In 2019, when Thakur was nursing his ankle injury, he visited the BKC ground for training where Lad was already doing some coaching. In about two batting seasons with his mentor, Thakur made a minor tweak to his bottom hand grip that allowed him to time the ball better. A month later, Thakur was in Australia, playing his first Test of the tour, at the Gaba, timing the ball and scoring an attacking 67.

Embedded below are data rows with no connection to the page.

(** X13. A path that cannot be written stops per-speaker mode where it
    stands.  When the keys before one key have been saved and the path of
    that key, holding nothing or audio that decodes, cannot be written,
    the saving loop ends with the error of the operating system in the
    world those keys left: the key and the keys after it are not saved. *)
Theorem unwritable_speaker_path_stops_saving (out base label : string)
    (before after : Dict.t AudioSegment) (buffer : AudioSegment) (w w1 : World) :
  save_speakers out base before w = (Ok tt, w1) →
  writable (speaker_file out base label) = false →
  (∀ raw, files w1 !! speaker_file out base label = Some raw →
     is_Some (decode_wav raw)) →
  save_speakers out base (before ++ (label, buffer) :: after) w = (Raise OSError, w1).
Proof.
  intros Hbefore Hw Hdec. unfold save_speakers, Dict.items in *.
  apply (for_each_raise _ _ _ _ _ w1); [done|].
  rewrite save_speaker_run. cbv zeta. rewrite Hw.
  destruct (files w1 !! speaker_file out base label) as [raw|]; [|done].
  destruct (Hdec raw eq_refl) as [existing ->]. done.
Qed.

End Coverage.

(** ** Tracks out of range

    Neither script looks at the bounds of a track: lines 54 and 107 hand
    them, times 1000, to the slice of the audio library.  What becomes of
    a track out of range is what the library makes of it. *)

Lemma fold_outcome_app {A S} (l1 l2 : list A) (s : S) (body : S → A → outcome S) :
  fold_outcome (l1 ++ l2) s body
  = match fold_outcome l1 s body with
    | Ok s' => fold_outcome l2 s' body
    | Raise e => Raise e
    end.
Proof.
  revert s. induction l1 as [|x l1 IH]; intros s; simpl; [done|].
  destruct (body s x) as [s'|e]; [apply IH|done].
Qed.

Section Bounds.

Set Default Proof Using "Type".

Context {float : Type} (fmul : float → Z → float).
Context {frame : Type} (getslice : list frame → float → float → list frame).
Context (getitem : list frame → float → float → outcome (list frame)).
Context (encode_wav : list frame → list byte).
Context (decode_wav : list byte → option (list frame)).
Context (writable : string → bool).
Context (pipeline : string → gmap string (list byte) → outcome (list (Track float))).

Local Abbreviation AudioSegment := (list frame).
Local Abbreviation slice_of := (slice_of fmul getslice).
Local Abbreviation speaker_audio := (speaker_audio fmul getslice).
Local Abbreviation accumulate := (accumulate fmul getslice).
Local Abbreviation group_by_speaker := (group_by_speaker fmul getslice).
Local Abbreviation export_segment := (export_segment fmul getslice encode_wav writable).
Local Abbreviation export_segments := (export_segments fmul getslice encode_wav writable).
Local Abbreviation segment_writes := (segment_writes fmul getslice encode_wav).
Local Abbreviation merge_file :=
  (merge_file fmul getslice encode_wav decode_wav writable pipeline).
Local Abbreviation extract_file :=
  (extract_file fmul getslice encode_wav decode_wav writable pipeline).

(** On a stream whose slices all return, the loops with the raising slice
    are the loops above. *)
Lemma fold_accumulate_returning (audio : AudioSegment) (tracks : list (Track float))
    (d : Dict.t AudioSegment) :
  (∀ x, x ∈ tracks → Raising.slice_of fmul getitem audio x = Ok (slice_of audio x)) →
  fold_outcome tracks d (Raising.accumulate fmul getitem audio)
  = fold_outcome tracks d (accumulate audio).
Proof.
  revert d. induction tracks as [|t tracks IH]; intros d Hret; [done|].
  simpl. unfold Raising.accumulate at 1, accumulate at 1.
  rewrite (Hret t) by (by left).
  destruct (Dict.getitem _ _) as [buffer|]; [|done].
  apply IH. intros x Hx. apply Hret. by right.
Qed.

No matter how many Test matches you’ve played, when you’re trying to improve your game, you only want to engage with someone whom you can trust, someone who knows your game inside out. Ford’s tip to Pietersen and Lad’s advice to Thakur is exactly how the universe of cricket works.
Stock ball supremacy
If Thakur’s batting transformation was rekindled around holistic coaching and immense self-belief, his bowling made strides purely because of his arduous routine. For most of his age group cricket, pace was his biggest ally. But after breaking into the Ranji Trophy dressing room it was evident to him that pace can not be the only accessory he wears on the field. Thus began his quest. A career-defining pursuit to become a complete bowler.
While swing had been his old friend, control had ghosted him for a while. His first objective was to be consistent in his mode of attack. Thakur’s red-ball skills only got upgraded when his red-ball bowling muscles grew stronger. Countless hours of bowling, running by the sea against the breeze and sticking to a stern fitness regime gave him faster legs, robust shoulders and a stronger core.
Choice of cutters
The results were startling. He scalped 48 wickets at 20.81 from ten games with five five-wicket hauls in just his second first-class season. Although Thakur’s proficiency while bowling with the white-ball came much later. That in itself is a case study of self-appraisal.

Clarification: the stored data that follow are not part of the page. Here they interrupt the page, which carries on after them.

(** X30.  The thumbnail handler is idempotent.  Without faults, with
    the source object in the bucket and for sizes that are positive, it
    returns one thumbnail per requested size, in the order of the sizes,
    and the bucket then holds what it held before and the thumbnail keys,
    nothing else.  A second run on these stores returns the same result
    and changes nothing: it neither downloads the source nor generates or
    uploads a thumbnail. *)
Theorem thumbnail_handler_idempotent (event : Thumbnail.ThumbnailEvent)
    (w : World) :
  faults w = [] →
  Thumbnail.s3Key event ∈ bucket (stores w) →
  (∀ size, In size (Thumbnail.sizes event) → 0 < size) →
  let result :=
    Thumbnail.mkThumbnailResult (Thumbnail.documentId event)
      (Thumbnail.versionId event)
      (map (fun size => (size, Thumbnail.thumbnail_key event size))
           (Thumbnail.sizes event)) in
  ∃ w1,
    Thumbnail.handler event w = (inr result, w1) ∧
    (∀ key,
       key ∈ bucket (stores w1) ↔
       key ∈ bucket (stores w) ∨
       ∃ size, In size (Thumbnail.sizes event) ∧
               key = Thumbnail.thumbnail_key event size) ∧
    ∀ w2,
      stores w2 = stores w1 → faults w2 = [] →
      Thumbnail.handler event w2 = (inr result, w2).
Proof.
  intros Hf Hsrc Hpos. cbn zeta.
  assert (Hall : ∀ w0,
    faults w0 = [] →
    (∀ size, In size (Thumbnail.sizes event) →
             Thumbnail.thumbnail_key event size ∈ bucket (stores w0)) →
    Thumbnail.handler event w0 =
      (inr (Thumbnail.mkThumbnailResult (Thumbnail.documentId event)
              (Thumbnail.versionId event)
              (map (fun size => (size, Thumbnail.thumbnail_key event size))
                   (Thumbnail.sizes event))), w0)).
  { intros w0 Hf0 Hkeys. unfold Thumbnail.handler, try_catch, bind at 1.
    destruct (checkArtifactsExist_no_fault (Thumbnail.s3Bucket event)
                (map (Thumbnail.thumbnail_key event) (Thumbnail.sizes event))
                w0 Hf0) as (allExist & -> & Hiff).
    replace allExist with true; [done|]. symmetry. apply Hiff.
    intros key Hin. apply in_map_iff in Hin as (size & <- & Hin).
    by apply Hkeys. }
  destruct (checkArtifactsExist_no_fault (Thumbnail.s3Bucket event)
              (map (Thumbnail.thumbnail_key event) (Thumbnail.sizes event))
              w Hf) as (allExist & Hcheck & Hiff).
  destruct allExist.
  - (* every thumbnail is there already *)
    assert (Hkeys : ∀ size, In size (Thumbnail.sizes event) →
              Thumbnail.thumbnail_key event size ∈ bucket (stores w)).
    { intros size Hin. apply Hiff; [done|]. by apply in_map. }
    exists w. split; [by apply Hall|]. split.
    + intros key. split; [by left|]. intros [?|(size & Hin & ->)]; [done|].
      by apply Hkeys.
    + intros w2 Hs2 Hf2. apply Hall; [done|]. by rewrite Hs2.
  - destruct (generate_each_no_fault event
                (List.filter
                   (fun key => bool_decide (key ∈ bucket (stores w)))
                   (map (Thumbnail.thumbnail_key event)
                        (Thumbnail.sizes event)))
                (Thumbnail.sizes event) Hpos [] w Hf) as (w1 & Hrun & Hb).
    { intros key Hkey. apply list_elem_of_In, filter_In in Hkey as [_ Hkey].
      by apply bool_decide_eq_true in Hkey. }
    exists w1. split; [|split; [done|]].
    + unfold Thumbnail.handler, try_catch, bind at 1. rewrite Hcheck.
      unfold bind at 1. unfold Thumbnail.downloadFile, s3_GetObject,
        bind at 1, external at 1. rewrite Hf.
      unfold bind at 1, get_stores at 1.
      rewrite bool_decide_true by done. unfold ret at 1.
      unfold bind at 1. by rewrite Hrun.
    + intros w2 Hs2 Hf2. apply Hall; [done|].
      intros size Hin. rewrite Hs2. apply Hb. right. by exists size.
Qed.
(** X17.  The value of a holding does not depend on the issuer.  A code
    that names a property of [Object.prototype], and an amount that does
    not parse, give NaN; a value that is a finite number is that of an
    amount that parses to one and of a code that names no such property.
    For an amount that parses to a finite number, the value is 0 for a
    code without a price and, for a code with a price, the number nearest
    to the amount times the price: a finite one is within the accuracy of
    one rounding of that product. *)
Theorem getAssetValueUsd_cases :
  forall (assetCode0 : string) (assetIssuer0 : option string)
         (amount0 : string),
    let value := getAssetValueUsd assetCode0 assetIssuer0 amount0 in
    (forall issuer', getAssetValueUsd assetCode0 issuer' amount0 = value)
    /\ (inherited assetCode0 = true -> value = NaN)
    /\ (parseFloat amount0 = NaN -> value = NaN)
    /\ (is_finite value = true ->
        is_finite (parseFloat amount0) = true
        /\ inherited assetCode0 = false)
    /\ (forall q, parseFloat amount0 = Fin q ->
          (mockPrices assetCode0 = Undefined -> value = Fin 0)
          /\ (forall p, mockPrices assetCode0 = Own (Fin p) ->
                value = round64 (q * p)
                /\ forall v, value = Fin v ->
                     (Qabs (v - q * p)
                      <= Qabs (q * p) * Qpower 2 (-53) + Qpower 2 (-1075))%Q)).
Proof.
  intros c i a value. subst value. split; [reflexivity|].
  unfold getAssetValueUsd. split; [|split; [|split]].
  - intros H. apply mockPrices_inherited in H. rewrite H. reflexivity.
  - intros ->. destruct (mockPrices c) as [[| | |]| |]; reflexivity.
  - destruct (mockPrices c) as [v| |] eqn:E.
    + rewrite (own_not_inherited c v E).
      destruct (mockPrices_own c v E) as (p & -> & Hp & _).
      assert (Hp0 : Qeq_bool p 0 = false).
      { destruct (Qeq_bool p 0) eqn:Ep; [|reflexivity].
        apply Qeq_bool_iff in Ep. rewrite Ep in Hp. discriminate Hp. }
      destruct (parseFloat a) as [q| | |]; cbn [num_mul is_finite];
        try (intros H; discriminate H); try (split; reflexivity).
      * rewrite Hp0. destruct (Qsign_pos p); intros H; discriminate H.
      * rewrite Hp0. destruct (negb (Qsign_pos p)); intros H; discriminate H.
    + intros H. discriminate H.
    + assert (Hi : inherited c = false).
      { destruct (inherited c) eqn:Ei; [|reflexivity].
        apply mockPrices_inherited in Ei. congruence. }
      destruct (parseFloat a) as [q| | |]; cbn [num_mul is_finite];
        try (intros H; discriminate H); try (split; [reflexivity | exact Hi]).
  - intros q ->. split.
    + intros ->. cbn [num_mul].
      rewrite (round64_ext (q * 0) 0) by ring. reflexivity.
    + intros p ->. cbn [num_mul]. split; [reflexivity|].
      intros v Hv. apply round64_close, Hv.
Qed.

(** An amount times a price can be too large for a number. *)
Example value_overflow :
  parseFloat "1e305" = literal (Qpower 10 305)
  /\ is_finite (parseFloat "1e305") = true
  /\ getAssetValueUsd "BTC" None "1e305" = PosInf
  /\ parseFloat "1e400" = PosInf.
Proof. vm_compute. repeat split. Qed.

(** *** The snapshot [createSnapshot] saves *)

Lemma createSnapshot_known userId0 w :
  In userId0 (users w) ->
  exists balances,
    let snapshot :=
      {| id := db_uuid w (length (portfolio_snapshots w));
         userId := userId0;
         createdAt := db_now w;
         assetBalances := balances;
         totalValueUsd := toFixed (sum_values balances) 2 |} in
    fst (createSnapshot userId0 w) = Returned snapshot
    /\ Forall valued balances
    /\ map held balances = holdings_of userId0 w
    /\ saved_in snapshot w (snd (createSnapshot userId0 w)).
Proof.
  intros Hin. unfold createSnapshot, holdings_of. cbn [record_call users].
  rewrite (find_user_present _ _ Hin).
  unfold getAccountBalances. cbn [record_call horizon].
  destruct (horizon w userId0) as [lines|].
  - unfold value_stellar. rewrite map_total_valued.
    unfold save_snapshot. cbn [fst snd]. eexists. split; [reflexivity|].
    split; [|split; [|repeat split]].
    + apply List.Forall_forall. intros b Hb. apply in_map_iff in Hb.
      destruct Hb as (x & <- & _). reflexivity.
    + rewrite map_map. reflexivity.
  - cbn [record_call portfolio_assets]. unfold value_asset.
    rewrite map_total_valued.
    unfold save_snapshot. cbn [fst snd]. eexists. split; [reflexivity|].
    split; [|split; [|repeat split]].
    + apply List.Forall_forall. intros b Hb. apply in_map_iff in Hb.
      destruct Hb as (x & <- & _). reflexivity.
    + rewrite map_map. reflexivity.
Qed.

Lemma createSnapshot_unknown userId0 w :
  ~ In userId0 (users w) ->
  exists message,
    createSnapshot userId0 w
    = (Thrown (NotFoundException message),
       record_call (FindUser userId0) (record_call (Logged LevelLog) w)).
Proof.
  intros Hno. unfold createSnapshot. cbn [record_call users].
  rewrite (find_user_absent _ _ Hno). eexists. reflexivity.
Qed.

Lemma createSnapshot_returns userId0 w snapshot :
  fst (createSnapshot userId0 w) = Returned snapshot -> In userId0 (users w).
Proof.
  intros H. destruct (in_dec string_dec userId0 (users w)) as [Hin|Hno];
    [exact Hin|].
  destruct (createSnapshot_unknown userId0 w Hno) as (m & E).
  rewrite E in H. discriminate.
Qed.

He was picked up by Kings XI Punjab in the 2014 auctions but hardly played in that season. He travelled, trained and thought upon the lack of opportunities but never stopped getting better at his day job. Gifted with a unique sense of self-awareness, he walked away from that season understanding the need to elevate his bowling in the shorter formats.
Getting back to the grind, this time, the focus was to add variations to his bowling buffet. And so he did. He learned to use the crease, vary his length, fluctuate his pace and most importantly trained his mind to execute his plans under pressure. Within a year, all that hard work paid dividends as he was given the India blue against Sri Lanka.
Lad still laughs while thinking about his first-ever live interview on TV as a coach. This was not long after he had made that proposition to his wife regarding shifting Thakur to their home. The camera operator was constantly reminding him to look into the lens. He was being interviewed because Thakur had just hit six sixes in an over in the Plate Division of Harris Shield.
Note: the inputs from this article have all been taken by the author from a cluster of individuals close to Mr. Thakur, including Mr. Dinesh Lad, former coach of Mumbai Ranji team- who spoke exclusively with Caught At Point.